Exercise requirements: Among the lines of data below, reproduce only those from the one with "a) (vsr_Meta b))" through the one with "vsc) (vsc_VirtualServerRouteSelectors other).", exactly as they stand, both ends included.

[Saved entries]
|---|

Definition virtualServerIsEqual (vsc other : VirtualServerConfiguration) : bool :=
  compareObjectMetas (vs_Meta (vsc_VirtualServer vsc)) (vs_Meta (vsc_VirtualServer other))
  && compareSlices (λ a b, compareObjectMetas (vsr_Meta a) (vsr_Meta b))
       (vsc_VirtualServerRoutes vsc) (vsc_VirtualServerRoutes other)
  && selectorsEqual (vsc_VirtualServerRouteSelectors vsc) (vsc_VirtualServerRouteSelectors other).

Definition transportServerIsEqual (tsc other : TransportServerConfiguration) : bool :=
  compareObjectMetas (ts_Meta (tsc_TransportServer tsc)) (ts_Meta (tsc_TransportServer other))
  && bool_decide (tsc_ListenerPort tsc = tsc_ListenerPort other).

Definition IsEqual (r other : Resource) : bool :=
  match r, other with
  | RIngress a, RIngress b => ingressIsEqual a b
  | RVirtualServer a, RVirtualServer b => virtualServerIsEqual a b
  | RTransportServer a, RTransportServer b => transportServerIsEqual a b
  | _, _ => false
  end.

(** The hosts a resource asks for. *)
Definition claimsOf (r : Resource) : list string :=
  match r with
  | RIngress ic => ir_Host <$> ing_Rules (ic_Ingress ic)
  | RVirtualServer vsc => [vs_Host (vsc_VirtualServer vsc)]
  | RTransportServer tsc => [ts_Host (tsc_TransportServer tsc)]
  end.

(** ** The store of resource objects

    Go code holds resources by pointer: the host map, the map of new resources
    and the changes share them, and AddWarning and the writes to ValidHosts are
    seen through all of them.  A pointer is an index into the store. *)
Abbreviation loc := nat (only parsing).
Abbreviation store := (list Resource) (only parsing).

Definition AddWarning (l : loc) (warning : string) (h : store) : store :=
  alter (addWarning warning) l h.

(** What a mutation of a resource object never changes: everything but its
    warnings and its ValidHosts. *)
Definition core (r : Resource) : Resource :=
  match r with
  | RIngress ic => RIngress
      {| ic_Ingress := ic_Ingress ic; ic_IsMaster := ic_IsMaster ic;
         ic_Minions := ic_Minions ic; ic_ValidHosts := ∅;
         ic_Warnings := []; ic_ChildWarnings := ic_ChildWarnings ic |}
  | RVirtualServer v => RVirtualServer
      {| vsc_VirtualServer := vsc_VirtualServer v;
         vsc_VirtualServerRoutes := vsc_VirtualServerRoutes v;
         vsc_VirtualServerRouteSelectors := vsc_VirtualServerRouteSelectors v;
         vsc_Warnings := [];
         vsc_HTTPPort := vsc_HTTPPort v; vsc_HTTPSPort := vsc_HTTPSPort v;
         vsc_HTTPIPv4 := vsc_HTTPIPv4 v; vsc_HTTPIPv6 := vsc_HTTPIPv6 v;
         vsc_HTTPSIPv4 := vsc_HTTPSIPv4 v; vsc_HTTPSIPv6 := vsc_HTTPSIPv6 v |}
  | RTransportServer t => RTransportServer
      {| tsc_ListenerPort := tsc_ListenerPort t; tsc_IPv4 := tsc_IPv4 t; tsc_IPv6 := tsc_IPv6 t;
         tsc_TransportServer := tsc_TransportServer t; tsc_Warnings := [] |}
  end.
(** The host of one rule, with the hosts seen so far and whether one of them
    was empty. *)
Definition validateRuleHost (allowEmptyHost : bool) (idxRule host : string)
    (st : gset string * bool) : list FieldError * (gset string * bool) :=
  let '(allHosts, hasEmptyHost) := st in
  if bool_decide (host = "") then
    if negb allowEmptyHost then ([Required (Child idxRule "host") ""], st)
    else if hasEmptyHost then ([Duplicate (Child idxRule "host") ""], st)
    else ([], (allHosts, true))
  else if bool_decide (host ∈ allHosts) then ([Duplicate (Child idxRule "host") host], st)
  else ([], ({[host]} ∪ allHosts, hasEmptyHost)).

Fixpoint validateRules (fieldPath : string) (allowEmptyHost : bool) (i : nat)
    (st : gset string * bool) (rules : list IngressRule) : list FieldError :=
  match rules with
  | [] => []
  | r :: rest =>
      let idxRule := Index (Child fieldPath "rules") i in
      let '(hostErrs, st') := validateRuleHost allowEmptyHost idxRule (ir_Host r) st in
      hostErrs
      ++ from_option (validatePaths idxRule 0) [] (ir_HTTP r)
      ++ validateRules fieldPath allowEmptyHost (S i) st' rest
  end.

Definition validateIngressSpec (ing : Ingress) (fieldPath : string) (allowEmptyHost : bool)
    : list FieldError :=
  let allErrs := from_option (λ b, validateBackend b (Child fieldPath "defaultBackend")) []
                   (ing_DefaultBackend ing) in
  if bool_decide (ing_Rules ing = []) then allErrs ++ [Required (Child fieldPath "rules") ""]
  else allErrs ++ validateRules fieldPath allowEmptyHost 0 (∅, false) (ing_Rules ing).

Definition validateMasterSpec (ing : Ingress) (fieldPath : string) : list FieldError :=
  match ing_Rules ing with
  | [r] =>
      match ir_HTTP r with
      | Some ((_ :: _) as ps) =>
          [TooMany (Child (Child (Index (Child fieldPath "rules") 0) "http") "paths") (length ps) 0]
      | _ => []
      end
  | rs => [TooMany (Child fieldPath "rules") (length rs) 1]
  end.

Definition validateMinionSpec (ing : Ingress) (fieldPath : string) : list FieldError :=
  let allErrs := match ing_TLS ing with
                 | [] => []
                 | tls => [TooMany (Child fieldPath "tls") (length tls) 0]
                 end in
  match ing_Rules ing with
  | [r] =>
      match ir_HTTP r with
      | Some (_ :: _) => allErrs
      | _ => allErrs ++ [Required (Child (Child (Index (Child fieldPath "rules") 0) "http") "paths")
                           "must include at least one path"]
      end
  | rs => allErrs ++ [TooMany (Child fieldPath "rules") (length rs) 1]
  end.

|---|

Solution to this problem:
  && compareSlices (λ a b, compareObjectMetas (vsr_Meta a) (vsr_Meta b))
       (vsc_VirtualServerRoutes vsc) (vsc_VirtualServerRoutes other)
  && selectorsEqual (vsc_VirtualServerRouteSelectors vsc) (vsc_VirtualServerRouteSelectors other).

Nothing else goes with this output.